Cystic fibrosis is a genetic disease that causes sticky mucus to build up in the lungs. The presence of mucus makes it difficult to breathe and leaves patients susceptible to bacterial infections. Cystic fibrosis moves in a cycle where the lungs become obstructed by mucus, then infected by bacteria, then inflamed. This repetitive cycle grows worse and worse as it damages the lungs.

In response to bacteria, the patient’s immune system activates proteins that cause inflammation that damages lungs. Researchers tested sputum (a mixture of saliva and mucus) samples from patients at the CHKD Cystic Fibrosis Center for the presence of these proteins.

The team found that cystic fibrosis patients have almost five times the amount of a protein called C5a in their sputum than patients without cystic fibrosis. Furthermore, the amount of C5a corresponds with how sick the patient is. When the patient’s sputum contains high levels of this protein, they tend to have a lower body mass index, a sign that cystic fibrosis is getting worse.

Since C5a causes inflammation that damages lungs, researchers used a new type of medicine, called a complement modulator, to see if they could get rid of the protein. Dr. Cunnion and Dr.
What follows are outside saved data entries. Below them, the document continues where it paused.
(* ===== verification/Defects.v ===== *)
(** * Behaviour that departs from the documentation

    Closed theorems, proved by running the definitions: where the program does
    something its comments, or the EVM it is derived from, say it does not.
    The theorems of the other files state what holds around these cases. *)

From stdpp Require Import base list numbers gmap option.
From S2P Require Import Prelude BigInt Types Params StateDB Opcodes Analysis Machine GasTable.
From S2P Require Import Instructions JumpTable Precompiles Interp Spec ExecSpec.

#[local] Open Scope Z_scope.
#[local] Open Scope go_scope.

Module Defects.
Import Op Big Common Params StateDB Analysis Vm Instr Table Precompiles Interp Concrete ExecSpec.

(** ** The shared jump-destination cache *)

(** PUSH1 3, JUMP, JUMPDEST, then CALL to [carol] with 5000 gas. *)
Definition jumping_caller : bytes :=
  [0x60; 3; 0x56; 0x5b; 0x60; 0; 0x60; 0; 0x60; 0; 0x60; 0; 0x60; 0;
   0x60; 0xca; 0x61; 0x13; 0x88; 0xf1; 0x00].

(** PUSH1 56, JUMP, 53 zeros, JUMPDEST, STOP: valid code of 58 bytes. *)
Definition jumping_callee : bytes := [0x60; 56; 0x56] ++ zeros 53 ++ [0x5b; 0x00].

Definition two_jumpers : StateDB := SetCode (with_bob jumping_caller) carol jumping_callee.

Definition run_from_alice (b : bool) (to : Address) (gas value : Z) (d : StateDB) :
    call_result :=
  Call (demo_env b) (loop (demo_env b) (S (Z.to_nat gas))) (AccountRef alice) to [] gas value (NewEVM d).

Definition returned (r : call_result) : option (Z * option vmerror) :=
  match r with Ok (_, g, err, _) => Some (g, err) | _ => None end.

(** With recursion enabled two well-formed contracts make the virtual
    machine panic.  The state database stores no code hashes, so every
    contract has the zero hash, and a callee shares its caller's
    jump-destination map: the callee's jump is checked against the bitmap of
    the caller's shorter code, and the bound test of [codeSegment] lets the
    first byte past the end through.  Each contract on its own runs to its
    end, and the same call returns when recursion is disabled. *)
Lemma shared_cache_reached :
  run_from_alice false bob 10000 0 two_jumpers = Panic /\
  returned (run_from_alice false carol 5000 0 two_jumpers) = Some (4988, None) /\
  returned (run_from_alice true bob 10000 0 two_jumpers) = Some (9267, None).
Proof. vm_compute. done. Qed.




(** ** No roll-back *)

(** PUSH1 7, PUSH1 1, SSTORE, then the invalid opcode fe. *)
Definition store_then_fail : bytes := [0x60; 7; 0x60; 1; 0x55; 0xfe].

Definition slot_after (r : call_result) (a : Address) (k : Z) : option Z :=
  match r with
  | Ok (_, _, _, e) => Some (Hash_Big (slot (db e) a (BigToHash k)))
  | _ => None
  end.

Definition balance_after (r : call_result) (a : Address) : option Z :=
  match r with
  | Ok (_, _, _, e) => Some (balance (account_at (db e) a))
  | _ => None
  end.

(** a failed call keeps its effects.  [Call] is documented to reverse the
    state in case of an execution error, but [RevertToSnapshot] does nothing:
    the call fails and all its gas is consumed, yet the storage write and the
    value transfer it made remain. *)
Theorem failed_call_keeps_effects :
  let r := run_from_alice true bob 49999 30 (with_bob store_then_fail) in
  returned r = Some (0, Some (errInvalidOpcode 0xfe)) /\
  slot_after r bob 1 = Some 7 /\
  balance_after r alice = Some 70 /\ balance_after r bob = Some 30.
Proof. vm_compute. done. Qed.

(** ** Balances *)

(** ADDRESS, SELFDESTRUCT. *)
Definition destroy_self : bytes := [0x30; 0xff].
(** PUSH1 ca, SELFDESTRUCT. *)
Definition destroy_to_carol : bytes := [0x60; 0xca; 0xff].

(** SELFDESTRUCT creates value: [Suicide] does not clear the balance of
    the destroyed account, so the beneficiary is credited with an amount that
    is not debited anywhere, and a contract that names itself ends up with
    twice its balance.  The balances of this database also grow by 100 with each
    read, of which the pricing and the instruction make one each. *)
Theorem selfdestruct_mints :
  let r := run_from_alice true bob 49999 30 (with_bob destroy_self) in
  let s := run_from_alice true bob 49999 30 (with_bob destroy_to_carol) in
  returned r = Some (19997, None) /\ balance_after r bob = Some 460 /\
  balance_after s bob = Some 230 /\ balance_after s carol = Some 230.
Proof. vm_compute. done. Qed.

(** ** Slices *)

(** [getData], documented as overflow safe, is not: the end of the range
    wraps around at 64 bits and the slice expression panics. *)
Theorem getData_wraps :
  getData [7] 1 (two64 - 1) = Panic /\ getData [7] 0 (two64 - 1) = Ok [7].
Proof. by vm_compute. Qed.

End Defects.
Krishna developed their own complement modulator at EVMS. When they put the medicine in the sputum samples, the generation of C5a was blocked. Reducing the amount of C5a in lungs could possibly help lessen lung damage.

Through a grant from the Cystic Fibrosis Foundation, the doctors are conducting a larger study which could have a major impact on how cystic fibrosis is treated including the use of complement modulators to reduce inflammation and damage to patients’ lungs, helping them feel healthier and live longer.

CHKD is the clinical home of the Eastern Virginia Medical School Department of Pediatrics and the only freestanding children’s hospital in Virginia. The hospital serves the medical and surgical needs of children throughout greater Hampton Roads, the Eastern Shore of Virginia and northeastern North Carolina.